Merlin Andrew: 1915 – 2013

By:  Barry Kent MacKay, Director

It was wartime, during the Blitz, and each morning the young woman would find a flower on her pillow, left there by Oscar, thereafter always referred to by her as “the love of my life”.  She drove an ambulance, as did he, different shifts, both dedicated to saving others.   Oscar did not survive the Blitz and died in the streets of London.  Merlin did survive the war to lead a life rich in experience.   She died October 19, 2013.

In 1945, Merlin Andrew was the first civilian liberator at Bergen-Belsen, in Germany.  It had originally been built as a prisoner-of-war camp but in 1943 it became a Nazi concentration camp where some 50,000 prisoners died, mostly from typhus that ravaged the camp just before Merlin’s arrival on the heels of the British 11th Armoured Division.

Following the war Merlin headed for South Africa, where she sank everything into a new enterprise: growing oranges.   Alas, the enterprise failed and she lost everything.  Always resilient, Merlin spent a very miserable year working under terrible conditions at a restaurant, earning enough of a nest egg to allow her to return to England.  She spent some time in India, working with Mother Teresa.  But she thought the nun put appearances ahead of efficacy by maintaining an unnecessary degree of squalor.  In spite of her negative memories of South Africa, and her loyalty to Britain, she decided to immigrate yet again, this time to Canada.

An only child, Merlin was a fearless adventurer who toured all of North America, including Mexico and Alaska, on a scooter, her sole companion a cat.  Merlin never again developed a relationship with men, whom, indeed, she often seemed to hold in fairly low regard.   Her intimate relationships were, thereafter, always lesbian.   Oscar had been the only man she ever loved.

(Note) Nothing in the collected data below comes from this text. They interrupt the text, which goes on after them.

Lemma close_socket_fields (sid : string) (s : socket) (w : world) :
  sockets w !! sid = Some s →
  let w' := close_socket sid w in
  connectedUsers w' = delete (userId s) (connectedUsers w) ∧
  userSockets w' = delete sid (userSockets w) ∧
  connectionAttempts w' = connectionAttempts w ∧
  sockets w' = delete sid (sockets w) ∧
  awaiting w' = awaiting w ∧
  store w' = update_status (store w) "offline" (userId s) ∧
  ∃ l, log w' = log w ++ l.
Proof.
  intros Hs. cbn zeta. unfold close_socket. rewrite Hs.
  destruct (on_disconnect_fields sid s (leave_all sid (set_sockets (delete sid) w)))
    as (-> & -> & -> & -> & _ & -> & -> & l & ->).
  destruct w; cbn. split_and!; try done. by exists l.
Qed.

End Frames.

(** ** The session registry *)

Module Registry.
Import Attempts Store Realtime Notions Frames.

(** C1 (the code at the failing input): two connections of alice whose
    handshakes both pass the eviction step before either session query
    answers are both registered.  [userSockets] then holds two entries for
    user 1, both sockets stay connected, and nobody was force-closed: the
    log holds the two online notices to bob and nothing else. *)
Theorem C1_overlapping_admissions_register_twice :
  userSockets Demo.two_tabs !! "s1" = Some (1, "alice") ∧
  userSockets Demo.two_tabs !! "s2" = Some (1, "alice") ∧
  connectedUsers Demo.two_tabs !! 1 = Some "s2" ∧
  sockets Demo.two_tabs !! "s1" = Some (Socket 1 "alice") ∧
  sockets Demo.two_tabs !! "s2" = Some (Socket 1 "alice") ∧
  log Demo.two_tabs =
    [Emit (ToRoom "b1") ["b1"] (user_status_change 1 "online");
     Emit (ToRoom "b1") ["b1"] (user_status_change 1 "online")] ∧
  ¬ single_session Demo.two_tabs.
Proof.
  assert (H1 : userSockets Demo.two_tabs !! "s1" = Some (1, "alice"))
    by evaluate.
  assert (H2 : userSockets Demo.two_tabs !! "s2" = Some (1, "alice"))
    by evaluate.
  split_and!; [exact H1 | exact H2 | evaluate .. |].
  intros Hs. specialize (Hs _ _ _ _ _ H1 H2). discriminate Hs.
Qed.

(** C2 (counterexample): with "s2" the stored connection of user 1, the
    disconnect of "s1" removes the entry of user 1 all the same, while
    "s2" stays connected. *)
Lemma C2_late_disconnect_clobbers :
  connectedUsers Demo.two_tabs !! 1 = Some "s2" ∧
  sockets Demo.two_tabs !! "s1" = Some (Socket 1 "alice") ∧
  connectedUsers (step Demo.verify Demo.two_tabs (Closed "s1")) !! 1 = None ∧
  sockets (step Demo.verify Demo.two_tabs (Closed "s1")) !! "s2" = Some (Socket 1 "alice").
Proof. cbv zeta. split_and!; evaluate. Qed.

(** C2 (amended): the 'disconnect' listener deletes the entry of the
    connection's user from [connectedUsers] whatever connection id is
    stored there, and the entry of the connection's own id from
    [userSockets]; nothing else of the two maps changes. *)
Theorem C2_disconnect_deletes_unguarded (sid : string) (s : socket) (w : world) :
  connectedUsers (on_disconnect sid s w) = delete (userId s) (connectedUsers w) ∧
  userSockets (on_disconnect sid s w) = delete sid (userSockets w).
Proof.
  destruct (on_disconnect_fields sid s w) as (H1 & H2 & _). by split.
Qed.

(** C4 (the code at the failing input): alice has the connections "s1" and
    "s2" and is online; bob, an accepted contact, is connected as "b1".
    Closing "s1" alone writes status offline for alice and tells bob,
    although "s2" is still connected and registered; closing "s2"
    afterwards tells bob a second time. *)
Theorem C4_closing_one_of_two_goes_offline :
  let w := Demo.two_tabs in
  let w1 := step Demo.verify w (Closed "s1") in
  let w2 := step Demo.verify w1 (Closed "s2") in
  status_of (store w) 1 = Some "online" ∧
  userSockets w1 !! "s2" = Some (1, "alice") ∧
  sockets w1 !! "s2" = Some (Socket 1 "alice") ∧
  status_of (store w1) 1 = Some "offline" ∧
  log w1 = log w ++ [Emit (ToRoom "b1") ["b1"] (user_status_change 1 "offline")] ∧
  log w2 = log w1 ++ [Emit (ToRoom "b1") ["b1"] (user_status_change 1 "offline")].
Proof. cbv zeta. split_and!; evaluate. Qed.

End Registry.

(** ** The rate limiter on one record *)

Module Limiter.
Import Attempts Store Realtime Notions Frames.

(** A record whose block has not run out refuses the attempt and is left
    as it is. *)
Lemma rate_limit_blocked (ca : gmap Z attempt) (u now : Z) (a : attempt) :
  ca !! u = Some a → blocked a = true →
  now - lastAttempt a < BLOCK_DURATION →
  rate_limit ca u now = (TooMany, ca).
Proof.
  intros Ha Hb Ht. destruct a as [c l b]. cbn in Hb, Ht. subst b.
  unfold rate_limit, get_attempts. rewrite Ha. cbn.
  by rewrite bool_decide_eq_true_2.
Qed.

(** A record whose block has run out starts again at one. *)
Lemma rate_limit_cooled (ca : gmap Z attempt) (u now : Z) (a : attempt) :
  ca !! u = Some a → blocked a = true →
  now - lastAttempt a >= BLOCK_DURATION →
  rate_limit ca u now = (Pass, <[u := Attempt 1 now false]> ca).
Proof.
  intros Ha Hb Ht. destruct a as [c l b]. cbn in Hb, Ht. subst b.
  unfold rate_limit, get_attempts. rewrite Ha.
  unfold BLOCK_DURATION, ATTEMPT_WINDOW in *.
  cbn [default blocked lastAttempt count andb].
  repeat (case_bool_decide; cbn [blocked lastAttempt count andb]);
    (done || lia).
Qed.

(** Outside the case of a block in force, the record is written back with
    [lastAttempt] set to the time of the attempt. *)
Lemma rate_limit_stamps (ca : gmap Z attempt) (u now : Z) :
  let a := get_attempts ca u in
  ¬ (blocked a = true ∧ now - lastAttempt a < BLOCK_DURATION) →
  lastAttempt <$> (rate_limit ca u now).2 !! u = Some now.
Proof.
  cbn zeta. intros Hnb. unfold rate_limit.
  destruct (get_attempts ca u) as [c l b].
  cbn [blocked lastAttempt count] in *.
  destruct b; cbn [andb].
  - rewrite bool_decide_eq_false_2 by (intros ?; apply Hnb; done).
    repeat (case_bool_decide; cbn [blocked lastAttempt count snd]);
      by rewrite lookup_insert_eq.
  - repeat (case_bool_decide; cbn [blocked lastAttempt count snd]);
      by rewrite lookup_insert_eq.
Qed.

(** The limiter touches no record but the one of its user. *)
Lemma rate_limit_other (ca : gmap Z attempt) (u v now : Z) :
  u ≠ v → (rate_limit ca u now).2 !! v = ca !! v.
Proof.
  intros Hne. unfold rate_limit.
  repeat (case_match || case_bool_decide); cbn [snd];
    by rewrite ?lookup_insert_ne.
Qed.

Lemma hot_weaken (T T' : Z → Prop) (k t : Z) (oa : option attempt) :
  (∀ x, T x → T' x) → hot T k t oa → hot T' k t oa.
Proof.
  intros HT (a & Ha & [H|[Hb Hl]]); exists a; (split; [done|]); [by left|].
  right. split; [done|]. by apply HT.
Qed.

Lemma rate_limit_first (T : Z → Prop) (ca : gmap Z attempt) (u now : Z) :
  unblocked ca u → T now →
  hot T 1 now ((rate_limit ca u now).2 !! u).
Proof.
  unfold unblocked, rate_limit, get_attempts.
  intros Hu HT. destruct (ca !! u) as [[c l b]|] eqn:Ha; cbn in *.
  - destruct Hu as [-> Hc]. cbn.
    repeat (case_bool_decide; cbn);
      rewrite lookup_insert_eq; eexists; (split; [done|]); cbn;
      first [left; split_and!; (done || lia) | right; done].
  - repeat (case_bool_decide; cbn);
      rewrite lookup_insert_eq; eexists; (split; [done|]); cbn;
      first [left; split_and!; (done || unfold MAX_ATTEMPTS in *; lia) | right; done].
Qed.

Lemma rate_limit_next (T : Z → Prop) (ca : gmap Z attempt) (u now k t : Z) :
  hot T k t (ca !! u) →
  (now - t < ATTEMPT_WINDOW)%Z →
  (∀ x, T x → now - x < ATTEMPT_WINDOW)%Z →
  hot (λ x, T x ∨ x = now) (k + 1) now ((rate_limit ca u now).2 !! u) ∧
  (3 ≤ k → (rate_limit ca u now).1 = TooMany ∧
           ∃ a, (rate_limit ca u now).2 !! u = Some a ∧ blocked a = true)%Z.
Proof.
  intros (a & Ha & Hcase) Hnow HT.
  destruct Hcase as [(Hb & Hk & Hl) | (Hb & Hl)].
  - destruct a as [c l b]. cbn in Hb, Hk, Hl. subst b l.
    unfold rate_limit, get_attempts. rewrite Ha. cbn.
    rewrite bool_decide_eq_true_2 by done.
    cbn. case_bool_decide as Hmax; cbn; rewrite lookup_insert_eq.
    + split; [|intros _; split; [done|by eexists]].
      eexists; split; [done|]. right. cbn. by auto.
    + unfold MAX_ATTEMPTS in Hmax. split; [|intros ?; lia].
      eexists; split; [done|]. left. cbn. split_and!; (done || lia).
  - assert (now - lastAttempt a < BLOCK_DURATION)%Z as Hlt.
    { specialize (HT _ Hl). unfold ATTEMPT_WINDOW, BLOCK_DURATION in *. lia. }
    rewrite (rate_limit_blocked ca u now a Ha Hb Hlt). cbn.
    split; [|intros _; split; [done|by exists a]].
    exists a. split; [done|]. right. by auto.
Qed.

(** Clearing a record on connection keeps the time of its last attempt. *)
Lemma reset_attempts_lastAttempt (ca : gmap Z attempt) (u v : Z) :
  lastAttempt <$> reset_attempts ca v !! u = lastAttempt <$> ca !! u.
Proof.
  unfold reset_attempts. destruct (ca !! v) as [a|] eqn:Hv; [|done].
  destruct (decide (v = u)) as [->|Hne].
  - by rewrite lookup_insert_eq, Hv.
  - by rewrite lookup_insert_ne.
Qed.

End Limiter.

(** ** Admission *)

Module Admission.
Import Attempts Store Realtime Notions Frames Limiter.

Section WithVerifier.

Variable jwt_verify : string → option (Z * string).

She was a dedicated worker, politically on the left, mostly, but also fond of British pomp and tradition.  She worked as a proof reader for The Toronto Star.  She later boasted, “There were never any mistakes while I was there!”  Her love of animals led her to found a grassroots group of animal protectionists, Action Volunteers for Animals, at a time when an extremely hostile strike, complete with a mysterious car-bombing, was underway at the Toronto Humane Society.   She and her band of volunteers would cross the picket line to feed and clean the animals.

At one point she owned a horse, boarded out as she was very much an urbanite.   She was often seen driving about town, as well as far from the city, on her scooter, a figure small of stature, helmet and goggles in place.  She was particularly passionate about cats, rescued many stray pets, and was a regular at the Toronto Humane Society.  There she was most effective as a critic, known for her booming voice, formidable vocabulary and sonorously delivered sarcasms needing no microphone to be heard from the floor at countless meetings.  When, in the mid-1980s, she joined the Society’s board, she would still complain about “them”, the decision-makers, until it was explained that she was now one of “them”.

Known to everyone in the Toronto region who helped animals, the rest of Toronto got to know her a little when, a couple of years ago, CBC radio featured her talking quietly, eloquently as usual, about how the elderly were so invisible to so many, their life experiences counting for so little.   She emphasized her love of animals and her dedication to their welfare.  Many listeners requested that she be made a regular feature.

Merlin lived in a small house near the Don Jail, close to the Don Valley, with various rescued cats and kittens.  She remained a pillar of the city’s animal protection community until the end.  Always tough, when she broke her arm a few years ago, she demanded a stiff Scotch, first, but then, at the hospital, refused morphine.  Recently she suffered a broken hip and mild stroke, and again refused the morphine.   She fought against hospitalization and died after only two days in palliative care.

Many of us, even when on her side, tasted at least the odd splinter of her sarcastic scorn, but no one who had the privilege of knowing her doubted her dedication to the animals, especially the cats and kittens, she so loved.